Peter confesses to being a sinner when he sees the glory of Jesus.  Peter hasn’t just remembered some sins from his murky past.  He’s not even thinking about his sins, he is simply looking at Jesus and saying “I do not match up.”

Of course the ultimate place to look to find a true estimation of yourself is to Christ crucified.  That's the sinner's fate.  And that was your death - you died with Christ, the old man crucified.  You will never be able to feel your way towards this verdict.  Preachers, no matter how keenly they focus on individual sins you've committed, can't whip up this sentiment.  And turning to yourself in order to work it up is itself sinful.  Instead I look to the LORD high and lifted up (Isaiah 6:1 <=> 52:13).  I allow the cross to be God's verdict on me.  I am co-crucified with Christ and therefore reject the old self completely.  And yet

I have been crucified with Christ and I no longer live, but Christ lives in me.
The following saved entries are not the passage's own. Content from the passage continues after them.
Definition endGame : M Game unit :=
  modify (setPhase finished) ;;
  clearTurnTimer ;;
  modify (λ g, setPlayers
                 (map (λ player, setScore (pl_score player - rackPoints (pl_rack player)) player)
                      (g_players g)) g).

Definition checkGameEnd : M Game unit :=
  do g <- get;
  if g_consecutivePasses g >=? Z.of_nat (length (g_players g)) * 2 then endGame
  else
    match find (λ p, bool_decide (length (pl_rack p) = 0%nat)) (g_players g) with
    | Some _ => if isEmpty (g_tileBag g) then endGame else ret tt
    | None => ret tt
    end.

(** [(i + 1) % players.length]; the callers run it with at least one
    player. *)
Definition advanceTurn : M Game unit :=
  do g <- get;
  if negb (bool_decide (g_phase g = playing)) then ret tt
  else
    modify (setCurrentPlayerIndex
              ((g_currentPlayerIndex g + 1) `mod` length (g_players g))%nat) ;;
    startTurnTimer.

Definition assertTurn (playerId : string) : M Game unit :=
  do g <- get;
  if negb (bool_decide (g_phase g = playing)) then throw ErrNotStarted
  else if negb (bool_decide (currentPlayerId g = playerId)) then throw ErrNotYourTurn
  else ret tt.

(** The common body of [pass] and [forcePass]: the counter is
    incremented before the turn record reads [player.id]. *)
Definition forcePass : M Game unit :=
  do g <- get;
  let player := g_players g !! g_currentPlayerIndex g in
  modify (setConsecutivePasses (g_consecutivePasses g + 1)) ;;
  match player with
  | None => throw TypeError
  | Some player =>
      modify (pushTurn (mkTurn (pl_id player) (pl_name player) actPass None 0)) ;;
      advanceTurn ;;
      checkGameEnd
  end.

Definition pass (playerId : string) : M Game unit :=
  assertTurn playerId ;;
  forcePass.

Definition addPlayer (id name : string) : M Game unit :=
  do g <- get;
  if negb (bool_decide (g_phase g = waiting)) then throw ErrInGame
  else if (4 <=? length (g_players g))%nat then throw ErrFull
  else if existsb (λ p, bool_decide (pl_id p = id)) (g_players g) then throw ErrAlreadyJoined
  else modify (setPlayers (g_players g ++ [mkPlayer id name 0 [] true])).

Definition removePlayer (id : string) : M Game unit :=
  modify (λ g, setPlayers (filter (λ p, pl_id p ≠ id) (g_players g)) g).

(** [find] returns the first player with that id. *)
Fixpoint setFirst (id : string) (connected : bool) (ps : list Player) : list Player :=
  match ps with
  | [] => []
  | p :: rest =>
      if bool_decide (pl_id p = id) then setConnectedFlag connected p :: rest
      else p :: setFirst id connected rest
  end.

Definition setConnected (id : string) (connected : bool) : M Game unit :=
  modify (λ g, setPlayers (setFirst id connected (g_players g)) g).

(** The loop of [start]: every player draws a rack in turn. *)
Definition dealRacks (ps : list Player) (bag : TileBag) : list Player * TileBag :=
  foldl
    (λ '(done, bag) player,
       let '(drawn, bag') := draw (Z.to_nat RACK_SIZE) bag in
       (done ++ [setRack drawn player], bag'))
    ([], bag) ps.

Definition start : M Game unit :=
  do g <- get;
  if (length (g_players g) <? 2)%nat then throw ErrNeedTwoPlayers
  else
    modify (setPhase playing) ;;
    modify (λ g, let '(ps, bag) := dealRacks (g_players g) (g_tileBag g) in
                 setTileBag bag (setPlayers ps g)) ;;
    startTurnTimer.

Definition playTiles (playerId : string) (placements : list TilePlacement)
    : M Game (list (string * Z) * Z) :=
  assertTurn playerId ;;
  do g <- get;
  match g_players g !! g_currentPlayerIndex g with
  | None => throw TypeError
  | Some player =>
      let rackMap := rackMapOf (pl_rack player) in
      do wordsFound <- liftR (validate isValid (g_board g) placements rackMap (g_isFirstMove g));
      let '(wordsTotal, wordResults) := scoreWords (g_bonusLayout g) wordsFound in
      let totalScore :=
        if bool_decide (Z.of_nat (length placements) = RACK_SIZE)
        then wordsTotal + BINGO_BONUS else wordsTotal in
      modify (λ g, setBoard (commitPlacements rackMap placements (g_board g)) g) ;;
      let usedIds : gset Z := list_to_set (map p_tileId placements) in
      let kept := filter (λ t, t_id t ∉ usedIds) (pl_rack player) in
      let '(drawn, bag) := drawToFill (length kept) (g_tileBag g) in
      modify (setTileBag bag) ;;
      modify (λ g, setPlayers
                     (<[g_currentPlayerIndex g :=
                          setScore (pl_score player + totalScore) (setRack (kept ++ drawn) player)]>
                        (g_players g)) g) ;;
      modify (setIsFirstMove false) ;;
      modify (setConsecutivePasses 0) ;;
      modify (pushTurn (mkTurn (pl_id player) (pl_name player) actPlay (Some wordResults) totalScore)) ;;
      advanceTurn ;;
      checkGameEnd ;;
      ret (wordResults, totalScore)
  end.

(** The loop of [exchangeTiles] that looks every id up in the rack. *)
Fixpoint findTiles (rack : list Tile) (tileIds : list Z) (tilesToExchange : list Tile)
    : Result (list Tile) :=
  match tileIds with
  | [] => Ok tilesToExchange
  | id :: rest =>
      match find (λ t, bool_decide (t_id t = id)) rack with
      | None => Throw ErrNotInRack
      | Some tile => findTiles rack rest (tilesToExchange ++ [tile])
      end
  end.

Definition exchangeTiles (playerId : string) (tileIds : list Z) : M Game unit :=
  assertTurn playerId ;;
  do g <- get;
  if bool_decide (length tileIds = 0%nat) then throw ErrNothingToExchange
  else if (remaining (g_tileBag g) <? length tileIds)%nat then throw ErrBagShort
  else
    match g_players g !! g_currentPlayerIndex g with
    | None => throw TypeError
    | Some player =>
        do tilesToExchange <- liftR (findTiles (pl_rack player) tileIds []);
        do newTiles <- (λ g, let '(r, bag) := exchange random tilesToExchange (g_tileBag g) in
                             (r, setTileBag bag g));
        modify (λ g, setPlayers
                       (<[g_currentPlayerIndex g :=
                            setRack (filter (λ t, t_id t ∉ tileIds) (pl_rack player) ++ newTiles)
                                    player]>
                          (g_players g)) g) ;;
        modify (setConsecutivePasses 0) ;;
        modify (pushTurn (mkTurn (pl_id player) (pl_name player) actExchange None 0)) ;;
        advanceTurn
    end.
End Game.

(** [PlayerInfo] of the protocol and the views of [Game] that the
    server sends to the clients. *)
Record PlayerInfo := mkInfo {
  pi_id : string;
  pi_name : string;
  pi_score : Z;
  pi_tileCount : nat;
  pi_connected : bool
}.

Definition toPlayerInfo (p : Player) : PlayerInfo :=
  mkInfo (pl_id p) (pl_name p) (pl_score p) (length (pl_rack p)) (pl_connected p).

Definition getPlayersInfo (g : Game) : list PlayerInfo :=
  map toPlayerInfo (g_players g).

Definition getPlayerIds (g : Game) : list string :=
  map pl_id (g_players g).

(** [Array.prototype.sort] with a comparator.  The sort of the language
    is stable, and for a comparator that orders by a key its result is
    the one list that is sorted and keeps elements with equal keys in
    their order; insertion from the right computes it: an element goes
    in front of the first element it does not come after. *)
Fixpoint insertSorted {A} (cmp : A → A → Z) (x : A) (sorted : list A) : list A :=
  match sorted with
  | [] => [x]
  | y :: rest =>
      if cmp x y <=? 0 then x :: y :: rest else y :: insertSorted cmp x rest
  end.

Definition sortBy {A} (cmp : A → A → Z) (l : list A) : list A :=
  foldr (insertSorted cmp) [] l.

(** [toPlayerInfo(sorted[0])] reads a field of [undefined] when there
    is no player. *)
Definition getWinner (g : Game) : Result (option PlayerInfo) :=
  if negb (bool_decide (g_phase g = finished)) then Ok None
  else
    match sortBy (λ a b, pl_score b - pl_score a) (g_players g) !! 0%nat with
    | Some p => Ok (Some (toPlayerInfo p))
    | None => Throw TypeError
    end.

(** ** server/src/Room.ts *)

(** A connection ([WebSocket]) and a timeout handle are natural numbers. *)
Record RoomPlayer := mkRoomPlayer {
  rp_id : string;
  rp_name : string;
  rp_ws : nat;
  rp_reconnectTimer : option nat
}.

(** The fields of [Room], and the part of the event loop a room talks
    to: [rm_timeouts] holds the pending [setTimeout] callbacks of
    [handleDisconnect], each with the player id its closure captured;
    [rm_nextHandle] is the next fresh handle; [rm_notified] lists the
    calls of the [onTimeout] argument, by player id. *)
Record Room := mkRoom {
  rm_players : gmap string RoomPlayer;
  rm_hostId : string;
  rm_game : Game;
  rm_timeouts : gmap nat string;
  rm_nextHandle : nat;
  rm_notified : list string
}.

Definition setRoomPlayers (ps : gmap string RoomPlayer) (r : Room) : Room :=
  mkRoom ps (rm_hostId r) (rm_game r) (rm_timeouts r) (rm_nextHandle r) (rm_notified r).
Definition setHostId (h : string) (r : Room) : Room :=
  mkRoom (rm_players r) h (rm_game r) (rm_timeouts r) (rm_nextHandle r) (rm_notified r).
Definition setGame (g : Game) (r : Room) : Room :=
  mkRoom (rm_players r) (rm_hostId r) g (rm_timeouts r) (rm_nextHandle r) (rm_notified r).
Definition setTimeouts (t : gmap nat string) (r : Room) : Room :=
  mkRoom (rm_players r) (rm_hostId r) (rm_game r) t (rm_nextHandle r) (rm_notified r).
Definition setNextHandle (n : nat) (r : Room) : Room :=
  mkRoom (rm_players r) (rm_hostId r) (rm_game r) (rm_timeouts r) n (rm_notified r).
Definition notify (id : string) (r : Room) : Room :=
  mkRoom (rm_players r) (rm_hostId r) (rm_game r) (rm_timeouts r) (rm_nextHandle r)
    (rm_notified r ++ [id]).

(** Run a method of [this.game]. *)
Definition onGame {A} (m : M Game A) : M Room A :=
  λ r, let '(res, g) := m (rm_game r) in (res, setGame g r).

Section Room.
Variable random : nat → nat → nat.

Local Open Scope js_scope.

Definition newRoom (calls : nat) : Room :=
  mkRoom ∅ "" (newGame random calls) ∅ 0 [].

(** [clearTimeout(h)]: the callback will not run; clearing a handle
    that has fired or was cleared does nothing. *)
Definition clearTimeout (h : nat) : M Room unit :=
  modify (λ r, setTimeouts (delete h (rm_timeouts r)) r).

Definition roomAddPlayer (id name : string) (ws : nat) : M Room unit :=
  modify (λ r, setRoomPlayers (<[id := mkRoomPlayer id name ws None]> (rm_players r)) r) ;;
  onGame (addPlayer id name) ;;
  do r <- get;
  when (bool_decide (size (rm_players r) = 1%nat)) (modify (setHostId id)).

Definition roomRemovePlayer (id : string) : M Room unit :=
  do r <- get;
  match rm_players r !! id ≫= rp_reconnectTimer with
  | Some h => clearTimeout h
  | None => ret tt
  end ;;
  modify (λ r, setRoomPlayers (delete id (rm_players r)) r) ;;
  do r <- get;
  when (bool_decide (g_phase (rm_game r) = waiting)) (onGame (removePlayer id)).

Definition reconnectPlayer (id : string) (ws : nat) : M Room bool :=
  do r <- get;
  match rm_players r !! id with
  | None => ret false
  | Some player =>
      match rp_reconnectTimer player with
      | Some h => clearTimeout h
      | None => ret tt
      end ;;
      modify (λ r, setRoomPlayers
                     (<[id := mkRoomPlayer (rp_id player) (rp_name player) ws None]>
                        (rm_players r)) r) ;;
      onGame (setConnected id true) ;;
      ret true
  end.

(** [handleDisconnect(id, onTimeout)]; a call of [onTimeout] is
    recorded in [rm_notified]. *)
Definition handleDisconnect (id : string) : M Room unit :=
  do r <- get;
  match rm_players r !! id with
  | None => ret tt
  | Some player =>
      onGame (setConnected id false) ;;
      do r <- get;
      if bool_decide (g_phase (rm_game r) = playing) then
        let h := rm_nextHandle r in
        modify (setNextHandle (S h)) ;;
        modify (λ r, setTimeouts (<[h := id]> (rm_timeouts r)) r) ;;
        modify (λ r, setRoomPlayers
                       (<[id := mkRoomPlayer (rp_id player) (rp_name player) (rp_ws player)
                                  (Some h)]>
                          (rm_players r)) r)
      else
        roomRemovePlayer id ;;
        modify (notify id)
  end.

(** The event loop runs the callback of timeout [h], if it is still
    pending: [() => { this.removePlayer(id); onTimeout(); }]. *)
Definition timeoutFires (h : nat) : M Room unit :=
  do r <- get;
  match rm_timeouts r !! h with
  | None => ret tt
  | Some id =>
      modify (λ r, setTimeouts (delete h (rm_timeouts r)) r) ;;
      roomRemovePlayer id ;;
      modify (notify id)
  end.
End Room.

(** ** The message switch of server/src/index.ts

    The three game intents of a client and the [Game] method each one
    is routed to. *)
Inductive Intent :=
  | PLAY_TILES (placements : list TilePlacement)
  | EXCHANGE_TILES (tileIds : list Z)
  | PASS.

Definition submit (isValid : string → bool) (random : nat → nat → nat)
    (playerId : string) (msg : Intent) : M Game unit :=
  match msg with
  | PLAY_TILES placements => bind (playTiles isValid playerId placements) (λ _, ret tt)
  | EXCHANGE_TILES tileIds => exchangeTiles random playerId tileIds
  | PASS => pass playerId
  end.

(** ** What can happen to a session

    The events that reach the [Game] of a room: a participant joins; a
    participant leaves while the room waits (in the other phases
    [Room.removePlayer] keeps the seat); a connection is lost or
    restored; the host sends START_GAME; the participant [playerId]
    submits an intent; the pending turn timer fires. *)
Inductive Event :=
  | Join (id name : string)
  | Leave (id : string)
  | Connection (id : string) (connected : bool)
  | StartGame
  | Submit (playerId : string) (msg : Intent)
  | TurnTimeout.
The life I live in the body, I live by faith in the Son of God, who loved me and gave himself for me. (Gal 2:20)

The true and right self-hatred is fundamentally to allow the cross to be God's verdict on the old you.  And your true and right self-appreciation is not gained by trusting in the new you.  No, the life you live in the flesh you live by faith in the Son of God.  Trust His love for you shown decisively right when you were most hateful.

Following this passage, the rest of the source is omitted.